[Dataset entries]
(* ===== verification/TxnAlloc.v ===== *)
(** * Page allocation in a transaction ([src/transaction/freemap.rs])

    Three supplies of page ids: the pages this transaction allocated and
    superseded ([TxnPageRecycle]), the committed freemap tree, and the end of the
    file; the tree's own copies come from the pages it superseded one commit ago
    ([FreemapRecycle]).  A function that runs on part of a larger state is run by
    [zoom], which puts the part back on every outcome. *)

From S2P Require Export Reuse FreeMapTree Superblock.

(** A store with further state beside it. *)
#[export] Instance lift_store {St X} `{PageStore St} : PageStore (St * X) := {|
  ps_get id := lift (ps_get id);
  ps_modify id f := lift (ps_modify id f);
  ps_new_page := lift ps_new_page;
  ps_next_page_id sx := ps_next_page_id sx.1
|}.

(** A function that borrows part of the state. *)
Definition zoom {S T A} (get : S → T) (put : T → S → S) (m : M T A) : M S A := λ s,
  let '(r, t) := m (get s) in (r, put t s).

Module TxnAlloc.
Import FreeMapTree.

Record Roots := {
  handle_table_page : Z;
  freemap_page : Z;
  freemap_depth : nat;
  next_handle : Z;
  total_pages : Z;
  named_roots : list Superblock.NamedRoot;
  membership_index_page : Z
}.

Definition set_freemap (page : Z) (d : nat) (r : Roots) : Roots :=
  {| handle_table_page := handle_table_page r; freemap_page := page; freemap_depth := d;
     next_handle := next_handle r; total_pages := total_pages r; named_roots := named_roots r;
     membership_index_page := membership_index_page r |}.

(** ** The within-transaction pool *)

Record TxnPageRecycle := { allocated : gset Z; recyclable : list Z }.

Definition pool_new : TxnPageRecycle := {| allocated := ∅; recyclable := [] |}.

Definition record (id : Z) (self : TxnPageRecycle) : TxnPageRecycle :=
  {| allocated := {[id]} ∪ allocated self; recyclable := recyclable self |}.

(** The loop of [retire] over the drained [freed] vector. *)
Fixpoint retire_loop (freed : list Z) : M (TxnPageRecycle * list Z) unit :=
  match freed with
  | [] => ret tt
  | id :: freed =>
      let* self := reads fst in
      (if decide (id ∈ allocated self) then
         assert_that PanicAssert (negb (bool_decide (id ∈ recyclable self))) ;;;
         writes (λ sx, ({| allocated := allocated sx.1; recyclable := recyclable sx.1 ++ [id] |}, sx.2))
       else writes (λ sx, (sx.1, sx.2 ++ [id]))) ;;;
      retire_loop freed
  end.

(** The state has [txn_freed_pages] beside the pool. *)
Definition retire (freed : list Z) (pool_enabled : bool) : M (TxnPageRecycle * list Z) unit :=
  if negb pool_enabled then writes (λ sx, (sx.1, sx.2 ++ freed)) else retire_loop freed.

Definition drain_into : M (TxnPageRecycle * list Z) unit :=
  writes (λ sx, ({| allocated := allocated sx.1; recyclable := [] |}, sx.2 ++ recyclable sx.1)).

Definition reset (self : TxnPageRecycle) : TxnPageRecycle := {| allocated := ∅; recyclable := [] |}.

(** ** The freemap's own pages *)

Record FreemapMark := { superseded_len : nat; mark_owned : gset Z }.

Record FreemapRecycle := {
  hint : Z;
  hint_at_begin : Z;
  structural_reuse : list Z;
  structural_superseded : list Z;
  pending_structural_frees : list Z;
  recycle_owned : gset Z
}.

Definition recycle_new : FreemapRecycle :=
  {| hint := 0; hint_at_begin := 0; structural_reuse := []; structural_superseded := [];
     pending_structural_frees := []; recycle_owned := ∅ |}.

Definition set_owned (o : gset Z) (self : FreemapRecycle) : FreemapRecycle :=
  {| hint := hint self; hint_at_begin := hint_at_begin self; structural_reuse := structural_reuse self;
     structural_superseded := structural_superseded self;
     pending_structural_frees := pending_structural_frees self; recycle_owned := o |}.

(** [hint] and [structural_reuse], which the allocator borrows. *)
Definition set_supply (h : Z) (reuse : list Z) (self : FreemapRecycle) : FreemapRecycle :=
  {| hint := h; hint_at_begin := hint_at_begin self; structural_reuse := reuse;
     structural_superseded := structural_superseded self;
     pending_structural_frees := pending_structural_frees self; recycle_owned := recycle_owned self |}.

(** The tree and what is left of the recycle while the tree is out. *)
Definition take_tree (roots : Roots) (self : FreemapRecycle) : FreeMapTree * FreemapRecycle :=
  let tree := from_roots (freemap_page roots) (freemap_depth roots) in
  ({| root := root tree; depth := depth tree; pending_superseded := pending_superseded tree;
      session_owned := recycle_owned self |}, set_owned ∅ self).

Definition put_tree (tree : FreeMapTree) (sx : FreemapRecycle * Roots) : FreemapRecycle * Roots :=
  ({| hint := hint sx.1; hint_at_begin := hint_at_begin sx.1; structural_reuse := structural_reuse sx.1;
      structural_superseded := structural_superseded sx.1 ++ pending_superseded tree;
      pending_structural_frees := pending_structural_frees sx.1; recycle_owned := session_owned tree |},
   set_freemap (root tree) (depth tree) sx.2).

Definition begin (self : FreemapRecycle) : FreemapRecycle :=
  {| hint := hint self; hint_at_begin := hint self; structural_reuse := pending_structural_frees self;
     structural_superseded := []; pending_structural_frees := pending_structural_frees self;
     recycle_owned := ∅ |}.

Definition commit (self : FreemapRecycle) : FreemapRecycle :=
  {| hint := hint self; hint_at_begin := hint_at_begin self; structural_reuse := [];
     structural_superseded := [];
     pending_structural_frees := structural_superseded self ++ structural_reuse self;
     recycle_owned := ∅ |}.

Definition rollback (self : FreemapRecycle) : FreemapRecycle :=
  {| hint := hint_at_begin self; hint_at_begin := hint_at_begin self; structural_reuse := [];
     structural_superseded := []; pending_structural_frees := pending_structural_frees self;
     recycle_owned := ∅ |}.

Definition savepoint_mark (self : FreemapRecycle) : FreemapMark :=
  {| superseded_len := length (structural_superseded self); mark_owned := recycle_owned self |}.

Definition rollback_to_mark (mark : FreemapMark) (self : FreemapRecycle) : FreemapRecycle :=
  {| hint := hint self; hint_at_begin := hint_at_begin self; structural_reuse := structural_reuse self;
     structural_superseded := take (superseded_len mark) (structural_superseded self);
     pending_structural_frees := pending_structural_frees self; recycle_owned := mark_owned mark |}.

(** What the allocation closure of a call captures. *)
Record AllocEnv := { freemap : FreemapRecycle; tree : FreeMapTree; txn_pages : TxnPageRecycle }.

Definition set_pool (p : TxnPageRecycle) (e : AllocEnv) : AllocEnv :=
  {| freemap := freemap e; tree := tree e; txn_pages := p |}.

Section ops.
Context {St : Type} `{HX : Xxh3} `{HP : !PageStore St} `{HR : !PageReuse St}.

(** [Vec::pop] takes the last element. *)
Definition structural_extend : M (St * list Z) Z :=
  let* reuse := reads snd in
  match last reuse with
  | Some id =>
      writes (λ sx, (sx.1, removelast sx.2)) ;;;
      lift (ps_claim id) ;;;
      ret id
  | None => lift ps_new_page
  end.

Definition draw : M (St * TxnPageRecycle) (option Z) :=
  let* self := reads snd in
  match last (recyclable self) with
  | None => ret None
  | Some id =>
      lift (ps_reclaim id) ;;;
      writes (λ sx, (sx.1, {| allocated := allocated sx.2; recyclable := removelast (recyclable sx.2) |})) ;;;
      ret (Some id)
  end.

Definition do_record (id : Z) : M (St * AllocEnv) unit :=
  writes (λ sx, (sx.1, set_pool (record id (txn_pages sx.2)) sx.2)).

(** The parts of the state [draw] and [allocate_first] borrow. *)
Definition pool_part (sx : St * AllocEnv) : St * TxnPageRecycle := (sx.1, txn_pages sx.2).
Definition put_pool_part (t : St * TxnPageRecycle) (sx : St * AllocEnv) : St * AllocEnv :=
  (t.1, set_pool t.2 sx.2).
Definition tree_part (sx : St * AllocEnv) : St * list Z * FreeMapTree * Z :=
  (sx.1, structural_reuse (freemap sx.2), tree sx.2, hint (freemap sx.2)).
Definition put_tree_part (t : St * list Z * FreeMapTree * Z) (sx : St * AllocEnv) : St * AllocEnv :=
  (t.1.1.1, {| freemap := set_supply t.2 t.1.1.2 (freemap sx.2); tree := t.1.2;
               txn_pages := txn_pages sx.2 |}).

Definition cow_alloc (reuse_enabled : bool) : M (St * AllocEnv) Z :=
  let* drawn := (if reuse_enabled then zoom pool_part put_pool_part draw else ret None) in
  match drawn with
  | Some id => do_record id ;;; ret id
  | None =>
      let* e := reads snd in
      let* found := (if reuse_enabled && negb (root (tree e) =? PAGE_ID_NONE)
                     then zoom tree_part put_tree_part (allocate_first structural_extend)
                     else ret None) in
      match found with
      | Some id =>
          lift (ps_claim id) ;;;
          do_record id ;;;
          ret id
      | None =>
          let* id := lift ps_new_page in
          do_record id ;;;
          ret id
      end
  end.

(** The closure of [mark_free_committed_path]: a database that never freed a page
    gets its first leaf, keeping the session set. *)
Definition mark_free_body (id : Z) : M (St * list Z * FreeMapTree) unit :=
  let* t := reads snd in
  (if root t =? PAGE_ID_NONE then
     writes (λ sx, (sx.1, {| root := root t; depth := depth t;
       pending_superseded := pending_superseded t; session_owned := ∅ |})) ;;;
     let* t' := lift (create structural_extend) in
     writes (λ sx, (sx.1, {| root := root t'; depth := depth t';
       pending_superseded := pending_superseded t'; session_owned := session_owned t' ∪ session_owned t |}))
   else ret tt) ;;;
  mark_free_growing structural_extend id.

(** The state has the recycle and the roots. *)
Definition mark_free_committed_path (id : Z) : M (St * FreemapRecycle * Roots) unit :=
  zoom (λ sx, (sx.1.1, structural_reuse sx.1.2, (take_tree sx.2 sx.1.2).1))
    (λ t sx,
      let fm := (take_tree sx.2 sx.1.2).2 in
      let '(fm, roots) := put_tree t.2 (set_supply (Z.min (hint fm) id) t.1.2 fm, sx.2) in
      (t.1.1, fm, roots))
    (mark_free_body id).

Fixpoint persist (txn_freed_pages : list Z) : M (St * FreemapRecycle * Roots) unit :=
  match txn_freed_pages with
  | [] => ret tt
  | id :: ids => mark_free_committed_path id ;;; persist ids
  end.

(** The loop of [reclaim_orphans] over the ids below the high-water mark; a page
    that cannot be read as a page is passed over. *)
Fixpoint orphan_loop (t : FreeMapTree) (skip : gset Z) (ids orphans : list Z) : M St (list Z) :=
  match ids with
  | [] => ret orphans
  | id :: ids =>
      if decide (id ∈ skip) then orphan_loop t skip ids orphans else
      let* page := (λ s, match ps_get id s with
        | (Err (CorruptPage _), s') | (Err (ChecksumMismatch _), s') => (Ok None, s')
        | (Ok buf, s') => (Ok (Some buf), s')
        | (Err e, s') => (Err e, s')
        | (Panic p, s') => (Panic p, s')
        end) in
      match page with
      | None => orphan_loop t skip ids orphans
      | Some buf =>
          let ty := getb 0 buf in
          let* orphan :=
            (if (ty =? type_tag FreeMapPage) || (ty =? type_tag FreeMapInterior) then
               let* f := is_free t id in ret (negb f)
             else ret false) in
          orphan_loop t skip ids (if orphan : bool then orphans ++ [id] else orphans)
      end
  end.

Definition reclaim_orphans (savepoint_active : bool) (superblock_count : Z)
    : M (St * FreemapRecycle * Roots) Z :=
  if savepoint_active then ret 0 else
  let* roots := reads snd in
  let* self := reads (λ sx, sx.1.2) in
  if freemap_page roots =? PAGE_ID_NONE then ret 0 else
  let excluded : gset Z := list_to_set
    (structural_reuse self ++ structural_superseded self ++ pending_structural_frees self) in
  let t := from_roots (freemap_page roots) (freemap_depth roots) in
  let* total := reads (λ sx, ps_next_page_id sx.1.1) in
  let* reachable := lift (lift (reachable_pages t)) in
  let* orphans := lift (lift (orphan_loop t (reachable ∪ excluded)
    (seqZ superblock_count (total - superblock_count)) [])) in
  persist orphans ;;;
  ret (zlen orphans).
End ops.
End TxnAlloc.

Task details
The answer must be a single number: the count of lines above that contain the word "FreemapMark".

Finished task
3